FICHE QUESTION
12ème législature
Question N° : 72885  de  Mme   Lamour Marguerite ( Union pour un Mouvement Populaire - Finistère ) QE
Ministère interrogé :  emploi, cohésion sociale et logement
Ministère attributaire :  sécurité sociale, personnes âgées, personnes handicapées et famille
Question publiée au JO le :  06/09/2005  page :  8309
Réponse publiée au JO le :  07/03/2006  page :  2603
Date de changement d'attribution :  20/09/2005
Rubrique :  prestations familiales
Tête d'analyse :  allocations
Analyse :  conditions d'attribution
Texte de la QUESTION : Mme Marguerite Lamour attire l'attention de M. le ministre de l'emploi, de la cohésion sociale et du logement sur le mode de calcul des prestations familiales servies aux allocataires par les caisses d'allocations familiales.
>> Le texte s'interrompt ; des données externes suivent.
(* ===== verification/SchedWake.v ===== *)
(** * Waiting and waking

    A waker finds its waiters by the channel word in the control block, in
    table order; a wait ends with an answer that says whether it was woken or
    ran out of time. *)

From Stdlib Require Import ZArith Lia.
From stdpp Require Import base list numbers gmap.
From S2P Require Import Prelude KStr Sched SchedPick SchedFair SchedInv SchedStep SchedTheorems.

Definition waiting (s : sched) (chan p : Z) : bool := negb (is_null p) && (t_wait_chan (thr s p) =? chan).

(** Who waits on [chan], in table order. *)
Definition waiters (s : sched) (chan : Z) : list Z := List.filter (waiting s chan) (threads s).

Lemma thr_wake_one s p q : is_Some (heap s !! p) ->
  thr (upd p wake_one s) q = if bool_decide (q = p) then wake_one (thr s q) else thr s q.
Proof.
  intros [t Ht]. rewrite thr_upd. destruct (decide (p = q)) as [->|Hne].
  - rewrite bool_decide_true by done. unfold thr. by rewrite Ht.
  - by rewrite bool_decide_false by congruence.
Qed.

Lemma waiting_heap s chan p : chan <> 0 -> waiting s chan p = true -> is_Some (heap s !! p).
Proof.
  unfold waiting, thr. intros Hc Hw. destruct (heap s !! p); [by eexists|]. cbn in Hw. rewrite andb_true_iff in Hw. lia.
Qed.

(** Waking one leaves everybody else's wait as it was. *)
Lemma waiting_wake_one s chan p q : is_Some (heap s !! p) -> q <> p -> waiting (upd p wake_one s) chan q = waiting s chan q.
Proof. intros Hp Hne. unfold waiting. rewrite thr_wake_one by done. by rewrite bool_decide_false. Qed.

Lemma wake_chan_loop_spec chan all ts : chan <> 0 -> ∀ s,
  (∀ i j p, ts !! i = Some p -> ts !! j = Some p -> p <> 0 -> i = j) ->
  let ws := List.filter (waiting s chan) ts in
  ∀ q, thr (wake_chan_loop ts chan all s) q =
       if bool_decide (q ∈ if all : bool then ws else take 1 ws) then wake_one (thr s q) else thr s q.
Proof.
  intros Hch. induction ts as [|p ts IH]; intros s Hinj ws q; unfold ws; cbn [wake_chan_loop List.filter].
  { rewrite bool_decide_false; [done|]. destruct all; apply not_elem_of_nil. }
  assert (Hinj' : ∀ i j p, ts !! i = Some p -> ts !! j = Some p -> p <> 0 -> i = j)
    by (intros i j x Hi Hj Hx; specialize (Hinj (S i) (S j) x Hi Hj Hx); lia).
  destruct (waiting s chan p) eqn:Hw.
  2:{ unfold waiting in Hw. replace (is_null p || negb (t_wait_chan (thr s p) =? chan)) with true
        by (by destruct (is_null p), (t_wait_chan (thr s p) =? chan)). by apply IH. }
  pose proof (waiting_heap s chan p Hch Hw) as Hh.
  assert (Hp0 : p <> 0) by (unfold waiting, is_null in Hw; lia).
  replace (is_null p || negb (t_wait_chan (thr s p) =? chan)) with false
    by (unfold waiting in Hw; by destruct (is_null p), (t_wait_chan (thr s p) =? chan)).
  destruct all; cbn [negb].
  - assert (Hout : p ∉ ts).
    { intros [i Hi]%list_elem_of_lookup. by specialize (Hinj 0%nat (S i) p eq_refl Hi Hp0). }
    assert (Hf : List.filter (waiting (upd p wake_one s) chan) ts = List.filter (waiting s chan) ts).
    { clear -Hout Hh. induction ts as [|x ts IH]; [done|]. cbn [List.filter].
      apply not_elem_of_cons in Hout as [Hx Hout]. rewrite waiting_wake_one, IH by done. done. }
    rewrite IH by done. rewrite Hf, thr_wake_one by done.
    rewrite (bool_decide_ext (q ∈ p :: _) (q = p \/ q ∈ List.filter (waiting s chan) ts)) by apply elem_of_cons.
    rewrite bool_decide_or. destruct (decide (q = p)) as [->|Hne].
    + rewrite (bool_decide_true (p = p)) by done. rewrite bool_decide_false; [done|].
      intros Hin. apply list_elem_of_In, List.filter_In in Hin as [Hin _]. by apply Hout, list_elem_of_In.
    + by rewrite (bool_decide_false (q = p)) by done.
  - rewrite thr_wake_one by done. cbn [take]. rewrite take_0.
    by rewrite (bool_decide_ext (q ∈ [p]) (q = p)) by apply list_elem_of_singleton.
Qed.

(** [sched_wake_chan] on a channel changes exactly the threads that wait on
    it, all of them or the first in table order: their channel is cleared, and
    those asleep become ready; a wait that has been answered this way reports
    that it was woken, and one that has not reports that it was not. *)
Theorem wake_chan_spec s chan all : wf s -> chan <> 0 ->
  (∀ q, thr (sched_wake_chan s chan all) q =
        if bool_decide (q ∈ if all : bool then waiters s chan else take 1 (waiters s chan))
        then wake_one (thr s q) else thr s q) /\
  (∀ q, t_wait_chan (wake_one (thr s q)) = 0 /\ t_state (wake_one (thr s q)) <> T_SLEEPING) /\
  (snd (sched_block_end s) = true <-> t_wait_chan (thr s (cur_thread s)) = 0).
Proof.
  intros W Hch. split_and!.
  - intros q. apply wake_chan_loop_spec; [done|apply (w_inj s W)].
  - intros q. unfold wake_one. by case_decide.
  - unfold sched_block_end. cbn [snd]. lia.
Qed.

Lemma wake_chan_spec_witness :
  let s := upd 200 (set_t_state T_SLEEPING) (upd 200 (set_t_wait_chan 77) (run (firstn 3 history) (sched_init boot0 [] 100))) in
  waiters s 77 = [200] /\
  thr (sched_wake_chan s 77 false) 200 = if bool_decide (200 ∈ take 1 (waiters s 77)) then wake_one (thr s 200) else thr s 200.
Proof.
  intros s. split; [vm_compute; reflexivity|].
  assert (W : wf s).
  { apply inv_upd_quiet; [by split|]. apply inv_upd_quiet; [by split|].
    apply (inv_reachable (sched_init boot0 [] 100)); [by apply inv_init|].
    apply reachable_run; [apply reach_start|].
    solve_ops_ok. }
  destruct (wake_chan_spec s 77 false W) as (H & _); [discriminate|]. exact (H 200).
Defined.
Concernant le calcul de ces allocations, le montant des ressources pris en compte est la somme qui figure sous l'intitulé « revenu brut global » de l'avis d'imposition des demandeurs. Or, au regard des services fiscaux, la somme retenue pour le calcul des exonérations diverses est celui du revenu imposable. Il s'avère que la différence entre les deux sommes prive les demandeurs d'un certain nombre de prestations. Pour exemple, le calcul de la pension d'invalidité. Elle l'interroge pour connaître l'intention du Gouvernement en la matière et s'il est envisagé de prendre en compte le revenu imposable des allocataires pour l'obtention des prestations. Elle le remercie de bien vouloir lui apporter une réponse. - Question transmise à M. le ministre délégué à la sécurité sociale, aux personnes âgées, aux personnes handicapées et à la famille.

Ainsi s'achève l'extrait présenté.